(* ===== verification/DeclEventsProofs.v ===== *)
(** * The walk keeps the declaration tree sound

    The invariant of [DeclWalkProofs] through the operations of the analyzer:
    entering and leaving nodes, the seeds of a scoped class, and filing
    declarations. *)

From S2P Require Import Prelude Kinds Text FileOrder Dependency EditMap EditRemap Derivation Readers ReadersProofs KeyTable KeyTableProofs FactKey DeclTree DeclWalk DeclTreeProofs DeclWalkProofs.
From stdpp Require Import list gmap sorting.
Local Open Scope prog_scope.

Section Events.
Context {LuaType VarRefId : Type}.
Notation Tree := (LuaDeclarationTree LuaType VarRefId).
Notation Analyzer := (DeclAnalyzer LuaType VarRefId).
Implicit Types (self : Analyzer) (tree : Tree).

(** ** Room for more scopes and children *)

Definition roomy (n : nat) tree : Prop :=
  (N.of_nat (length (scopes tree) + n) < 2 ^ 32)%N
  /\ Forall (fun sc => N.of_nat (length (children sc) + n) < 2 ^ 32)%N (scopes tree).

Lemma roomy_room n tree : roomy n tree -> room tree.
Proof. intros [H1 H2]. rewrite Forall_lookup in H2. split; [lia|]. intros i sc Hi. specialize (H2 i sc Hi). simpl in H2. lia. Qed.

Lemma roomy_le m n tree : m <= n -> roomy n tree -> roomy m tree.
Proof. intros Hle [H1 H2]. split; [lia|]. eapply Forall_impl; [exact H2|]. simpl. intros. lia. Qed.

(** ** A node is entered *)

(** The range of the node lies in the scope that is open, past its last child. *)
Definition node_fits tree (par : option LuaScopeId) (kind : LuaScopeKind) (range : TextRange) : bool :=
  ((text_start range <=? text_end range)%N
   && match par with
      | None => true
      | Some p =>
          match LuaDeclarationTree.get_scope tree p with
          | Some psc =>
              (LuaScope.get_position psc <=? text_start range)%N && (text_end range <=? text_end (scope_range psc))%N
              && forallb (fun c => (text_end (scope_range c) <=? text_start range)%N) (LuaDeclarationTree.child_scopes tree psc)
              && (negb (bool_decide (scope_kind psc = Repeat)) || bool_decide (kind = Normal))
          | None => false
          end
      end).

Lemma enter_ok self range kind n :
  walk_ok (decl self) (open_scopes self) -> roomy (S n) (decl self) -> node_fits (decl self) (last (open_scopes self)) kind range = true ->
  let self' := create_scope self range kind in
  walk_ok (decl self') (open_scopes self') /\ roomy n (decl self') /\ decls (decl self') = decls (decl self)
  /\ seeded_scoped_class_decl self' = seeded_scoped_class_decl self /\ scoped_class_info self' = scoped_class_info self.
Proof.
  intros Hok Hroom Hfit. set (tree := decl self) in *. set (par := last (open_scopes self)) in *.
  apply andb_true_iff in Hfit as [Hrg Hpar]. apply N.leb_le in Hrg.
  assert (Hp : forall p, par = Some p -> exists i psc, scopes tree !! i = Some psc /\ scope_id psc = p
    /\ (LuaScope.get_position psc <= text_start range)%N /\ (text_end range <= text_end (scope_range psc))%N
    /\ (forall c, c ∈ LuaDeclarationTree.child_scopes tree psc -> (text_end (scope_range c) <= text_start range)%N)
    /\ (scope_kind psc = Repeat -> kind = Normal)).
  { intros p Hp. rewrite Hp in Hpar. destruct (LuaDeclarationTree.get_scope tree p) as [psc|] eqn:Hg; [|done].
    repeat apply andb_true_iff in Hpar as [Hpar ?]. apply N.leb_le in Hpar. rewrite N.leb_le in *.
    assert (Hin : p ∈ open_scopes self) by by eapply last_Some_elem_of.
    destruct (wo_stack tree _ Hok p Hin) as (i & -> & Hi). unfold LuaDeclarationTree.get_scope in Hg. simpl in Hg. rewrite Nat2N.id in Hg.
    exists i, psc. split_and!; try done.
    - by apply (ts_ids tree (to_shape tree (wo_tree tree _ Hok))).
    - intros c Hc. apply N.leb_le. rewrite forallb_forall in *. by match goal with H : forall _, _ -> _ |- _ => apply H, list_elem_of_In end.
    - intros Hk. rewrite bool_decide_true in * by done. by eapply bool_decide_eq_true. }
  assert (Ht : decl (create_scope self range kind) = opened_tree tree par range kind).
  { unfold create_scope, opened_tree. fold tree par. by destruct (LuaDeclarationTree.create_scope tree range kind). }
  assert (Hs : open_scopes (create_scope self range kind) = open_scopes self ++ [mkScopeId (file_id tree) (N.of_nat (length (scopes tree)))]).
  { assert (Hid := opened_id tree range kind (roomy_room _ _ Hroom)). unfold create_scope. fold tree par. rewrite <- Hid.
    by destruct (LuaDeclarationTree.create_scope tree range kind). }
  cbv zeta. rewrite Ht, Hs. split_and!.
  - by apply opened_ok; [|eapply roomy_room| |].
  - destruct (opened_frame tree (open_scopes self) par range kind Hok (roomy_room _ _ Hroom) Hp Hrg) as [Hsc _].
    destruct Hroom as [R1 R2]. rewrite Forall_forall in R2. unfold roomy. rewrite Hsc, length_app, length_fmap. simpl. split; [lia|].
    apply Forall_app. split; [|repeat constructor; simpl; lia]. apply Forall_fmap, Forall_forall. intros x Hx. specialize (R2 x Hx).
    unfold grown, LuaScope.add_child. cbv beta in R2 |- *. simpl. destruct (decide (par = Some (scope_id x))); cbn [children]; [rewrite length_app; simpl|]; lia.
  - unfold opened_tree, LuaDeclarationTree.create_scope. destruct par; [|done]. unfold LuaDeclarationTree.add_child_scope. simpl.
    unfold LuaDeclarationTree.file_child_scope_with_decls. repeat (case_match; try done).
  - unfold create_scope. by destruct (LuaDeclarationTree.create_scope _ _ _).
  - unfold create_scope. by destruct (LuaDeclarationTree.create_scope _ _ _).
Qed.

Lemma stack_le tree stack stack' : walk_ok tree stack -> (forall id, id ∈ stack' -> id ∈ stack) -> walk_ok tree stack'.
Proof. intros [? ? ? ? ? H] Hs. split; try done. intros id Hid. by apply H, Hs. Qed.

Lemma leave_ok self : walk_ok (decl self) (open_scopes self) -> walk_ok (decl (pop_scope self)) (open_scopes (pop_scope self)).
Proof. intros Hok. eapply stack_le; [exact Hok|]. intros id Hid. by eapply elem_of_take in Hid as (i & Hi & _); eapply list_elem_of_lookup_2. Qed.

(** ** A declaration is filed *)

(** The id of the declaration is free, or taken under the same name. *)
Definition names_agree tree (d : LuaDecl) : bool :=
  match LuaDeclarationTree.get_decl tree (LuaDecl.get_id d) with
  | Some d' => bool_decide (decl_name d' = decl_name d)
  | None => true
  end.

Lemma localised_same self d : LuaDecl.get_id (localised self d) = LuaDecl.get_id d /\ decl_name (localised self d) = decl_name d.
Proof. unfold localised. repeat (case_match; try done). Qed.

Lemma moduled_same self d : LuaDecl.get_id (moduled self d) = LuaDecl.get_id d /\ decl_name (moduled self d) = decl_name d.
Proof. unfold moduled. repeat (case_match; try done). Qed.

(** What filing leaves of the rest of the analyzer. *)
Definition same_walk self self' : Prop :=
  open_scopes self' = open_scopes self /\ seeded_scoped_class_decl self' = seeded_scoped_class_decl self
  /\ scoped_class_info self' = scoped_class_info self.

(** The declaration as the tree takes it, and the tree after it. *)
Definition filed self (d : LuaDecl) (in_scope : bool) : Tree :=
  let tree := (LuaDeclarationTree.add_decl (decl self) d).2 in
  match in_scope, last (open_scopes self) with
  | true, Some id => LuaDeclarationTree.add_decl_to_scope tree id (LuaDecl.get_id d)
  | _, _ => tree
  end.

Lemma insert_decl_eq key self d in_scope :
  let added := insert_decl key self d in_scope in
  decl added.2 = filed self (moduled self (localised self d)) in_scope /\ same_walk self added.2.
Proof.
  unfold insert_decl, filed, same_walk. set (d' := moduled _ _). cbv zeta.
  destruct (LuaDeclarationTree.add_decl (decl self) d') as [id tree] eqn:Ha. assert (id = LuaDecl.get_id d') as -> by (by injection Ha as <- _).
  unfold add_decl_to_current_scope. destruct in_scope, (LuaDecl.is_global d'), (LuaDecl.get_module_path d'); simpl;
    destruct (last (open_scopes self)); done.
Qed.

Lemma filed_tree_ok self d in_scope n :
  walk_ok (decl self) (open_scopes self) -> roomy (S n) (decl self) -> names_agree (decl self) d = true ->
  walk_ok (filed self d in_scope) (open_scopes self) /\ roomy n (filed self d in_scope)
  /\ decls (filed self d in_scope) = <[LuaDecl.get_id d := d]> (decls (decl self)).
Proof.
  intros Hok Hroom Hname. unfold filed. set (tree := (LuaDeclarationTree.add_decl (decl self) d).2).
  assert (Hn : forall d', LuaDeclarationTree.get_decl (decl self) (LuaDecl.get_id d) = Some d' -> decl_name d' = decl_name d).
  { intros d' Hd'. unfold names_agree in Hname. rewrite Hd' in Hname. by eapply bool_decide_eq_true. }
  destruct (add_decl_ok (decl self) (open_scopes self) d Hok Hn) as (Hok' & Hget & Hsc & Hf). fold tree in Hok', Hget, Hsc, Hf.
  change (LuaDeclarationTree.get_decl tree (LuaDecl.get_id d) = Some d) in Hget.
  assert (Hroom' : roomy (S n) tree) by (unfold roomy; by rewrite Hsc).
  assert (Hplain : walk_ok tree (open_scopes self) /\ roomy n tree /\ decls tree = <[LuaDecl.get_id d := d]> (decls (decl self))).
  { split_and!; [done|by eapply roomy_le; [|exact Hroom']; lia|done]. }
  destruct in_scope; [|exact Hplain]. destruct (last (open_scopes self)) as [id|] eqn:Hl; [|exact Hplain]. clear Hplain.
  destruct (wo_stack tree _ Hok' id) as (i & Hid & Hi); [by eapply last_Some_elem_of|].
  destruct (lookup_lt_is_Some_2 (scopes tree) i Hi) as [sc Hi']. assert (Hids := ts_ids tree (to_shape tree (wo_tree tree _ Hok')) i sc Hi').
  rewrite Hid, <- Hids. rewrite (add_decl_to_scope_eq tree i sc _ d (to_shape tree (wo_tree tree _ Hok')) Hi' Hget).
  destruct (declared_frame tree i sc (LuaDecl.get_id d) d) as (Hs & _ & _ & Hg). split_and!.
  - apply declared_ok; [done|done|done|by eapply roomy_room].
  - destruct Hroom' as [R1 R2]. unfold roomy. rewrite Hs, length_insert. split; [lia|]. apply Forall_insert.
    + eapply Forall_impl; [exact R2|]. cbv beta. intros. lia.
    + rewrite Forall_lookup in R2. specialize (R2 i sc Hi'). simpl. rewrite length_app. cbv beta in R2. simpl. lia.
  - apply map_eq. intros x. apply Hg.
Qed.

Lemma insert_decl_ok key self d in_scope n :
  walk_ok (decl self) (open_scopes self) -> roomy (S n) (decl self) -> names_agree (decl self) d = true ->
  let self' := (insert_decl key self d in_scope).2 in
  walk_ok (decl self') (open_scopes self') /\ roomy n (decl self') /\ same_walk self self'
  /\ exists d', decls (decl self') = <[LuaDecl.get_id d := d']> (decls (decl self)) /\ decl_name d' = decl_name d.
Proof.
  intros Hok Hroom Hname. destruct (insert_decl_eq key self d in_scope) as [Hd Hs]. set (d' := moduled self (localised self d)) in *.
  assert (Hid : LuaDecl.get_id d' = LuaDecl.get_id d) by (unfold d'; rewrite (proj1 (moduled_same _ _)); apply localised_same).
  assert (Hnm : decl_name d' = decl_name d) by (unfold d'; rewrite (proj2 (moduled_same _ _)); apply localised_same).
  destruct (filed_tree_ok self d' in_scope n Hok Hroom) as (H1 & H2 & H3); [unfold names_agree in *; by rewrite Hid, Hnm|].
  cbv zeta. rewrite Hd. destruct Hs as (Ho & Hs). rewrite Ho. split_and!; try done. exists d'. by rewrite H3, Hid.
Qed.

(** ** The seeds of a scoped class *)

Lemma seed_ok key self name range n :
  walk_ok (decl self) (open_scopes self) -> roomy (S n) (decl self) ->
  (forall id, is_Some (decls (decl self) !! id) -> (decl_position id < text_start range)%N) ->
  let self' := seed_scoped_class_decl_name key self name true range in
  walk_ok (decl self') (open_scopes self') /\ roomy n (decl self') /\ same_walk self self'
  /\ forall id, is_Some (decls (decl self') !! id) -> (decl_position id < text_start range + 1)%N.
Proof.
  intros Hok Hroom Hfree. unfold seed_scoped_class_decl_name, add_decl. set (d := LuaDecl.new _ _ _ _ _).
  assert (Hn : names_agree (decl self) d = true).
  { unfold names_agree, LuaDeclarationTree.get_decl. destruct (decls (decl self) !! LuaDecl.get_id d) eqn:Hd; [|done].
    assert (Hlt := Hfree _ (mk_is_Some _ _ Hd)). simpl in Hlt. unfold LuaDecl.get_position in Hlt. simpl in Hlt. lia. }
  destruct (insert_decl_ok key self d true n Hok Hroom Hn) as (H1 & H2 & H3 & d' & H4 & _). split_and!; try done; try apply H3. cbv zeta. rewrite H4.
  intros id Hid. destruct (decide (id = LuaDecl.get_id d)) as [->|Hne].
  - simpl. unfold LuaDecl.get_position. simpl. lia.
  - rewrite lookup_insert_ne in Hid by done. specialize (Hfree id Hid). lia.
Qed.

Lemma seeds_ok key names n : forall self position,
  walk_ok (decl self) (open_scopes self) -> roomy (length names + n) (decl self) ->
  (forall id, is_Some (decls (decl self) !! id) -> (decl_position id < position)%N) ->
  let self' := seed_names key self names position in
  walk_ok (decl self') (open_scopes self') /\ roomy n (decl self').
Proof.
  induction names as [|name names IH]; intros self position Hok Hroom Hfree; [done|]. cbn [seed_names].
  destruct (seed_ok key self name (mkTextRange position position) (length names + n) Hok Hroom Hfree) as (H1 & H2 & _ & H4). by apply IH.
Qed.

Definition seeds self : nat := match scoped_class_info self with Some info => S (length (aliases info)) | None => 0 end.

Lemma maybe_seed_ok key self range n :
  walk_ok (decl self) (open_scopes self) -> roomy (seeds self + n) (decl self) ->
  (seeded_scoped_class_decl self = true \/ decls (decl self) = ∅) ->
  let self' := maybe_seed_scoped_class_decl key self range in
  walk_ok (decl self') (open_scopes self') /\ roomy n (decl self').
Proof.
  intros Hok Hroom Hempty. unfold maybe_seed_scoped_class_decl.
  assert (Hplain : walk_ok (decl self) (open_scopes self) /\ roomy n (decl self)) by (split; [done|]; eapply roomy_le; [|exact Hroom]; lia).
  destruct (seeded_scoped_class_decl self); [done|]. destruct Hempty as [|Hempty]; [done|]. unfold seeds in Hroom.
  destruct (scoped_class_info self) as [info|]; [|done]. destruct (negb (is_global_singleton info)); [done|].
  apply (seeds_ok key (global_name info :: aliases info) n self); [done|done|]. rewrite Hempty. intros id. rewrite lookup_empty. by intros [].
Qed.
End Events.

> **Work to complete**
The line above containing "assert (Hn : forall", the line containing "- apply declared_ok;", and every line between them are to be transcribed exactly; no other line is wanted.

> **Answer area**
  assert (Hn : forall d', LuaDeclarationTree.get_decl (decl self) (LuaDecl.get_id d) = Some d' -> decl_name d' = decl_name d).
  { intros d' Hd'. unfold names_agree in Hname. rewrite Hd' in Hname. by eapply bool_decide_eq_true. }
  destruct (add_decl_ok (decl self) (open_scopes self) d Hok Hn) as (Hok' & Hget & Hsc & Hf). fold tree in Hok', Hget, Hsc, Hf.
  change (LuaDeclarationTree.get_decl tree (LuaDecl.get_id d) = Some d) in Hget.
  assert (Hroom' : roomy (S n) tree) by (unfold roomy; by rewrite Hsc).
  assert (Hplain : walk_ok tree (open_scopes self) /\ roomy n tree /\ decls tree = <[LuaDecl.get_id d := d]> (decls (decl self))).
  { split_and!; [done|by eapply roomy_le; [|exact Hroom']; lia|done]. }
  destruct in_scope; [|exact Hplain]. destruct (last (open_scopes self)) as [id|] eqn:Hl; [|exact Hplain]. clear Hplain.
  destruct (wo_stack tree _ Hok' id) as (i & Hid & Hi); [by eapply last_Some_elem_of|].
  destruct (lookup_lt_is_Some_2 (scopes tree) i Hi) as [sc Hi']. assert (Hids := ts_ids tree (to_shape tree (wo_tree tree _ Hok')) i sc Hi').
  rewrite Hid, <- Hids. rewrite (add_decl_to_scope_eq tree i sc _ d (to_shape tree (wo_tree tree _ Hok')) Hi' Hget).
  destruct (declared_frame tree i sc (LuaDecl.get_id d) d) as (Hs & _ & _ & Hg). split_and!.
  - apply declared_ok; [done|done|done|by eapply roomy_room].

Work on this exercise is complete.